Change of Name for Walsh Whiskey Distillery

Walsh Distillery
Bernard Walsh
Walsh Still room
Woody
Walsh Mash Tun

If you are reading Whiskey Burn and have a pen handy, cross out “Walsh Whiskey Distillery” on page 91 and change the name to Royal Oak Distillery. Bernard Walsh, director of his eponymous distillery in County Carlow, Ireland, has announced the demerger with his business partner following what the Irish Times reports is: a dispute with part-owner Illva Saronna about its future.

Illva Saronno’s stake in the company dates back to 2015, initially an exclusive distribution agreement, but in reality an investment opportunity that effectively ensured the existence of the distillery, though perhaps this has proved to be something of a double-edged sword. Walsh started his company in 1999 offering his own outsourced liquors and whiskeys, and successfully opened the distillery in 2016. Now the business is being split in two: Bernard will continue with the brands (made in any case in Midleton) that stocks pubs and off-licence shelves with the popular “Writers’ Tears” and “The Irishman”, while Illva Saronno (Tia Maria) gets to own the distillery outright - ooh, come sono geloso! Italian companies are not exactly new to whisk(e)y; Glen Grant, after all, is owned by the Italian Campari Group and they have made a pretty good job of that since 2006, even though the entire board of Glen Grant resigned when they received news of the takeover.

The good news is that there are to be no redundancies as a result of the change, and tweets from the distillery staff all tell us that it is business as usual, albeit a new dawn. But there is something sad about this latest piece of Irish whiskey breaking news, isn’t there?
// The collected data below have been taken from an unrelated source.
Lemma parse_msg_ok line b b' : bundle_ok b -> parse_msg line b = Value b' -> bundle_ok b'.
Proof.
  destruct b as [structs_ current]. intros [Hd Ht]. unfold parse_msg.
  assert (bundle_ok (structs_, 0%nat)) as Hok by done.
  case_bool_decide; [done|].
  destruct structs_ as [|[[|] [|]] [|]];
    try (destruct (existsb _ _); [done|]; intros Heq; injection Heq as <-;
         exact (new_struct_ok _ _ Hok _)).
  intros [= <-]. apply (new_struct_ok []). by repeat constructor.
Qed.

Lemma parse_field_ok line b b' : bundle_ok b -> parse_field line b = Value b' -> bundle_ok b'.
Proof.
  destruct b as [structs_ current]. intros [Hd Ht]. unfold parse_field.
  destruct (find_first is_blank line) as [split|]; [|done]. cbv zeta.
  set (name := up_to _ _). case_bool_decide; [done|].
  destruct (match find_char _ _ with Some _ => true | None => false end); [by intros [= <-]|].
  destruct (parseCdrType _) as [type|] eqn:Etype; cbn [vbind]; [|done].
  apply parseCdrType_counts in Etype as [Hcounts _].
  destruct (match structs_ !! current with Some s => _ | None => false end) eqn:E; [done|].
  intros [= <-]. split; apply alter_forall; try done; intros s Hs Hok; cbn [add_field ss_fields].
  - rewrite Hs in E. rewrite map_app. apply NoDup_app. split_and!; [done| |by apply NoDup_singleton].
    intros x Hx Hx1. cbn in Hx1. apply list_elem_of_singleton in Hx1 as ->. by apply (existsb_name _ _ E).
  - apply Forall_app. split; [done|]. by apply Forall_singleton.
Qed.
Lemma walkValue_safe t id has_descendant :
  type_fits structs_ t -> id_ok n id -> PSafe n (walkValue structs_ walk t path id has_descendant).
Proof.
  intros Hfits Hid. unfold walkValue. apply psafe_if; [apply _|].
  destruct (st_container t) eqn:Ec.
  - by apply walk_scalar_safe.
  - destruct (decide (st_kind t = kU8)) as [Ek|Ek].
    + apply (psafe_ext n _ (leaf_step t id)).
      * intros p Hi Hs. destruct Hfits. rewrite <-(leaf_walk structs_ walk t path id p); try done.
        -- unfold walkValue. by rewrite Ec.
        -- unfold leaf, cachedKind. rewrite Ec. by rewrite bool_decide_true.
      * destruct Hfits. apply leaf_step_safe; [|done..].
        unfold leaf, cachedKind. rewrite Ec. by rewrite bool_decide_true.
    + unfold walk_fixed_array. rewrite bool_decide_false by done.
      pose proof (pminimum_safe n structs_ (element_of t) Hfit (element_fits t Hfits)).
      pose proof (walk_elements_safe "CDR fixed-array element did not consume input" (element_of t)
        (Z.to_nat (fixed_count t)) eq_refl (element_fits t Hfits)). apply _.
  - destruct (decide (st_kind t = kU8)) as [Ek|Ek].
    + apply (psafe_ext n _ (leaf_step t id)).
      * intros p Hi Hs. destruct Hfits. rewrite <-(leaf_walk structs_ walk t path id p); try done.
        -- unfold walkValue. by rewrite Ec.
        -- unfold leaf, cachedKind. rewrite Ec. by rewrite bool_decide_true.
      * destruct Hfits. apply leaf_step_safe; [|done..].
        unfold leaf, cachedKind. rewrite Ec. by rewrite bool_decide_true.
    + unfold walk_sequence. rewrite bool_decide_false by done.
      pose proof (pminimum_safe n structs_ t Hfit Hfits).
      pose proof (fun count => walk_elements_safe "CDR sequence element did not consume input"
        (element_of t) (Z.to_nat count) eq_refl (element_fits t Hfits)). apply _.
Qed.
End Walks.

Lemma match_requests_bound index path requests id has_descendant :
  id_ok index id ->
  id_ok (index + length requests) (match_requests index path requests id has_descendant).1.
Proof.
  revert index id has_descendant. induction requests as [|r requests IH]; intros index id hd Hid;
    cbn [match_requests length].
  { by rewrite Nat.add_0_r. }
  assert (forall id', id_ok (S index) id' -> forall hd',
    id_ok (index + S (length requests)) (match_requests (S index) path requests id' hd').1) as H.
  { intros id' Hid' hd'. replace (index + S (length requests))%nat with (S index + length requests)%nat by lia.
    by apply IH. }
  assert (id_ok (S index) id) by (destruct id; cbn in *; [lia|done]).
  destruct (_ || _)%bool; [by apply H|]. destruct (_ =? _)%nat; apply H; cbn; [lia|done].
Qed.

Lemma walk_fields_safe structs_ requested_ walk path fields : forall k,
  structs_fit structs_ ->
  (forall f, f ∈ fields -> type_fits structs_ (sf_type f)) ->
  (forall i j, (j < length structs_)%nat -> PSafe (length requested_) (walk j (path ++ [i]))) ->
  PSafe (length requested_) (walk_fields structs_ requested_ walk path k fields).
Proof.
  induction fields as [|f fields IH]; intros k Hfit Hf Hwalk; cbn [walk_fields]; [apply _|].
  pose proof (match_requests_bound 0 (path ++ [k]) requested_ None false I) as Hid.
  destruct (match_requests _ _ _ _ _) as [id hd]. cbn in Hid.
  pose proof (walkValue_safe structs_ (length requested_) walk Hfit (path ++ [k]) (Hwalk k)
    (sf_type f) id hd (Hf f (list_elem_of_here _ _)) Hid).
  pose proof (IH (S k) Hfit (fun g Hg => Hf g (list_elem_of_further _ _ _ Hg)) Hwalk). apply _.
Qed.

Lemma walkStruct_safe structs_ requested_ fuel : forall i path,
  structs_fit structs_ -> (length path + fuel = walk_fuel)%nat ->
  (length path <= kMaxTraversalDepth)%nat -> (i < length structs_)%nat ->
  PSafe (length requested_) (walkStruct structs_ requested_ fuel i path).
Proof.
  induction fuel as [|fuel IH]; intros i path Hfit Hfuel Hdepth Hi; [unfold walk_fuel in *; lia|].
  cbn [walkStruct]. destruct (kMaxTraversalDepth <=? length path)%nat eqn:E; [apply _|].
  apply Nat.leb_gt in E. destruct (lookup_lt_is_Some_2 structs_ i Hi) as [s Hs]. rewrite Hs.
  apply walk_fields_safe; [done|intros f Hf; by apply (Hfit i s f)|].
  intros k j Hj. apply IH; rewrite ?length_app; cbn; done || lia.
Qed.

Lemma locateAll_safe structs_ requested_ :
  schema_ok structs_ -> PSafe (length requested_) (locateAll structs_ requested_).
Proof.
  intros Hok p Hi Hs Hl. unfold locateAll. rewrite Hs. cbn [isOk code status_ok negb].
  destruct (ok_root _ Hok) as (root & Hroot & _). apply lookup_lt_Some in Hroot.
  pose proof (walkStruct_safe structs_ requested_ walk_fuel 0 [] (schema_fits _ Hok) eq_refl
    ltac:(cbn; lia) Hroot).
  refine (psafe_run (m := pmbind _ _) p Hi Hs Hl).
  apply psafe_bind; [done|]. intros [] q Hiq Hsq Hlq.
  destruct (forallb located (cached_fields q)); [|by apply (psafe_fail (length requested_))].
  cbn. by split; [apply step_refl|].
Qed.

(** ** Sessions of planned accesses *)

Definition pmap {A B} (f : A -> B) (m : pm A) : pm B := let% a := m in pret (f a).

(** The accessor of a kind. *)
Definition planned_read (plan : CdrTraversalPlan) (kind : CachedKind) (field : nat) : pm cdr_value :=
  match kind with
  | cUnknown => pfail (str "")
  | cBool => pmap VBool (p_boolean plan field)
  | cI8 => pmap VNumber (p_i8 plan field)
  | cU8 => pmap VNumber (p_u8 plan field)
  | cI16 => pmap VNumber (p_i16 plan field)
  | cU16 => pmap VNumber (p_u16 plan field)
  | cI32 => pmap VNumber (p_i32 plan field)
  | cU32 => pmap VNumber (p_u32 plan field)
  | cI64 => pmap VNumber (p_i64 plan field)
  | cU64 => pmap VNumber (p_u64 plan field)
  | cF32 => pmap VNumber (p_f32 plan field)
  | cF64 => pmap VNumber (p_f64 plan field)
  | cString => pmap VString (p_string plan field)
  | cBytes => pmap VBytes (p_bytes plan field)
  end.

(** Any sequence of accesses; a failed one does not end the session. *)
Fixpoint access_session (plan : CdrTraversalPlan) (calls : list (CachedKind * nat)) (p : Planned)
  : exec (list (PjExpected cdr_value) * Planned) :=
  match calls with
  | [] => Val ([], p)
  | (kind, field) :: calls' =>
    let! (v, p1) := planned_read plan kind field p in
    let! (vs, p2) := access_session plan calls' p1 in Val (v :: vs, p2)
  end.

Definition session_inv (plan : CdrTraversalPlan) (data : bytes) (p : Planned) : Prop :=
  cdr_inv (reader p) /\ payload (reader p) = data /\
  Forall (entry_ok (reader p)) (cached_fields p) /\ 0 <= traversal_count p <= 1 /\
  (isOk (status (reader p)) = true ->
   status (reader p) = status_ok /\ length (cached_fields p) = length (requested plan)).

(** The result [v] with the state after it: a failure is recorded. *)
Definition access_ok {A} (plan : CdrTraversalPlan) (data : bytes) (post : A -> Planned -> Prop)
    (o : exec (PjExpected A * Planned)) : Prop :=
  match o with
  | Val (Value a, p) => session_inv plan data p /\ status (reader p) = status_ok /\ post a p
  | Val (Failed _, p) => session_inv plan data p /\ isOk (status (reader p)) = false
  | Undef => False
  end.

Lemma planned_reader_inv plan data :
  Z.of_nat (length data) < 2 ^ 64 -> session_inv plan data (planned_reader plan data).
Proof.
  intros Hl. unfold planned_reader, session_inv. cbn [reader cached_fields traversal_count].
  split_and!; [by apply initialize_inv| | |lia|lia|].
  - unfold initialize. destruct data as [|b0 [|b1 [|b2 [|b3 data]]]]; try done. cbv zeta.
    by destruct (_ && _).
  - destruct (isOk _); [|constructor]. apply Forall_replicate. by intros ?.
  - intros Hs. rewrite Hs, length_replicate. split; [|done]. revert Hs. unfold initialize.
    destruct data as [|b0 [|b1 [|b2 [|b3 data]]]]; try done. cbv zeta. by destruct (_ && _).
Qed.

Lemma access_bind {A B} plan data (m : pm A) (f : A -> pm B) p post post' :
  access_ok plan data post (m p) ->
  (forall a q, session_inv plan data q -> status (reader q) = status_ok -> post a q ->
    access_ok plan data post' (f a q)) ->
  access_ok plan data post' (pmbind m f p).
Proof.
  intros Hm Hf. unfold access_ok, pmbind in Hm |- *. destruct (m p) as [[[a|s] q]|]; [|done..].
  destruct Hm as (? & ? & ?). by apply Hf.
Qed.

Lemma access_fail {A} plan data (post : A -> Planned -> Prop) e p :
  session_inv plan data p -> access_ok plan data post (pfail e p).
Proof.
  intros (Hi & Hpl & Hall & Hc & Hs). cbn. split; [|done]. unfold session_inv. cbn.
  split; [exact Hi|]. split; [done|]. split; [exact Hall|]. by split.
Qed.
(* ===== verification/CdrPlanned.v ===== *)
(** * CdrPlanned: planned access is sequential access

    Requests do not influence the traversal; the entry cached for a request is the
    span of its field, found by walking over everything before it; and the
    accessor returns what the plain reader returns there. *)

From S2P Require Import Prelude Text ParserCore CdrReader.
From S2P Require Import CdrSchema CdrLocator CdrTraversal.

(** ** Two traversals of the same message *)

(** The same result and the same reader; the caches may differ. *)
Definition agree {A} (n : nat) (o1 o2 : exec (PjExpected A * Planned)) : Prop :=
  match o1, o2 with
  | Val (v1, p1), Val (v2, p2) => v1 = v2 /\ reader p1 = reader p2 /\ length (cached_fields p1) = n
  | Undef, Undef => True
  | _, _ => False
  end.

Class Agree (n : nat) {A} (m1 m2 : pm A) : Prop :=
  agree_run : forall p q, reader p = reader q -> length (cached_fields p) = n -> agree n (m1 p) (m2 q).

#[export] Instance agree_ret n {A} (a : A) : Agree n (pret a) (pret a).
Proof. by intros p q Hr Hl. Qed.

#[export] Instance agree_bind n {A B} (m1 m2 : pm A) (f1 f2 : A -> pm B)
  `{!Agree n m1 m2} `{!forall a, Agree n (f1 a) (f2 a)} : Agree n (pmbind m1 f1) (pmbind m2 f2).
Proof.
  intros p q Hr Hl. pose proof (agree_run (m1:=m1) (m2:=m2) p q Hr Hl) as Hm.
  unfold agree, pmbind in Hm |- *.
  destruct (m1 p) as [[v1 p1]|], (m2 q) as [[v2 p2]|]; [|done..].
  destruct Hm as (-> & Hr1 & Hl1). destruct v2 as [a|s]; [|done].
  by apply (agree_run (m1:=f1 a) (m2:=f2 a) p1 p2).
Qed.

#[export] Instance agree_lift n {A} (m : cdr A) : Agree n (plift m) (plift m).
Proof. intros p q Hr Hl. unfold plift. rewrite Hr. by destruct (m (reader q)). Qed.

#[export] Instance agree_fail n {A} e : Agree n (@pfail A e) (@pfail A e).
Proof. exact (agree_lift n (cfail e)). Qed.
This writer for one shed a tear or two at the news. When I was in Carlow writing Whiskey Burn, I met Bernard at his distillery, and was pleased to encounter a proud Irish owner of a brand new Irish-owned distillery. From now on, it may not have that kudos, but hopefully the Italians will continue to produce some fine whiskeys - not under the name of Walsh, but as ‘Royal Oak Distillery’ (- arguably not a really wise choice of name in the Republic of Ireland, but that’s another matter).

One thing it does show, though, is that nothing is permanent in the whiskey business, and, as Jackie at Ardbeg told me, every ‘up-to-date’ book about whiskey is out of date before it hits the shelves. It’s not a ‘whiskey’ business, it’s a ‘risky’ business. The history of distilling is littered with stories of hopeful entrepreneurs who set up their distilleries, only to be bought out by other companies that later made the fortunes: the founders of Dalwhinnie, for example, were forced to sell up after only a few months of production. Recently we heard that plans by Niche Drinks for a distillery in (London)Derry in the North of Ireland, owners of The Quiet Man brand, have been shelved.
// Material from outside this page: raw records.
(* ===== verification/ClaimCatalog.v ===== *)
(** * ClaimCatalog: parser route claims and their admission

    [pj_plugins/src/parser_claim_catalog.cpp] (with [sdk::name] and
    [sdk::parseBuiltinObjectType] of [pj_base/builtin/builtin_object.hpp] and the
    constants of [pj_base/parser_route_claims_protocol.h]): normalization and
    validation of claims, the claims synthesized for a parser plugin, and the
    catalog.  The decoder of manifests is in [ClaimManifest].

    A [std::set] of digests, encodings or identities is the list of its elements;
    only membership is asked.  The diagnostics handed to a sink are kept, without
    their time stamps, in the order of the calls. *)

From S2P Require Import Prelude Text.

Definition text_of (b : bytes) : string := String.string_of_list_byte b.

(** ** Object types

    An [enum class : uint16_t] holds any 16-bit value. *)
Definition builtin_names : list (Z * bytes) :=
  [(0, str "kNone"); (1, str "kImage"); (3, str "kPointCloud"); (4, str "kDepthImage");
   (5, str "kImageAnnotations"); (6, str "kFrameTransforms"); (7, str "kOccupancyGrid");
   (8, str "kCompressedPointCloud"); (9, str "kMesh3D"); (10, str "kVideoFrame");
   (11, str "kSceneEntities"); (13, str "kRobotDescription"); (14, str "kCameraInfo");
   (15, str "kOccupancyGridUpdate"); (16, str "kLog"); (17, str "kPosesInFrame");
   (18, str "kVoxelGrid"); (19, str "kPlotMarkers"); (20, str "kGridMap")].

Definition builtin_name (type : Z) : bytes :=
  match List.find (fun e => e.1 =? type) builtin_names with
  | Some e => e.2
  | None => str "kNone"
  end.

Definition parseBuiltinObjectType (s : bytes) : option Z :=
  option_map fst (List.find (fun e => bytes_eqb e.2 s) builtin_names).

Definition isKnownObjectType (object_type : Z) : bool :=
  if object_type =? 0 then false
  else bool_decide (parseBuiltinObjectType (builtin_name object_type) = Some object_type).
We are not losing Bernard Walsh's affable presence in the business, however, and his excellent whiskeys will still be around, but perhaps it is a cautionary tale for those of us who may have at an impressionable time in our lives had one of those pipe dreams of opening a distillery at some time or another ('join the queue', I think is the expression). And so I’ll just finish with an apt-ish quote from the closing stages of Whiskey Burn:

How long the current boom will go on, who will come through at the end of it, who will be in the driving seat of the bandwagon, and who will fall off the back of it, time will tell.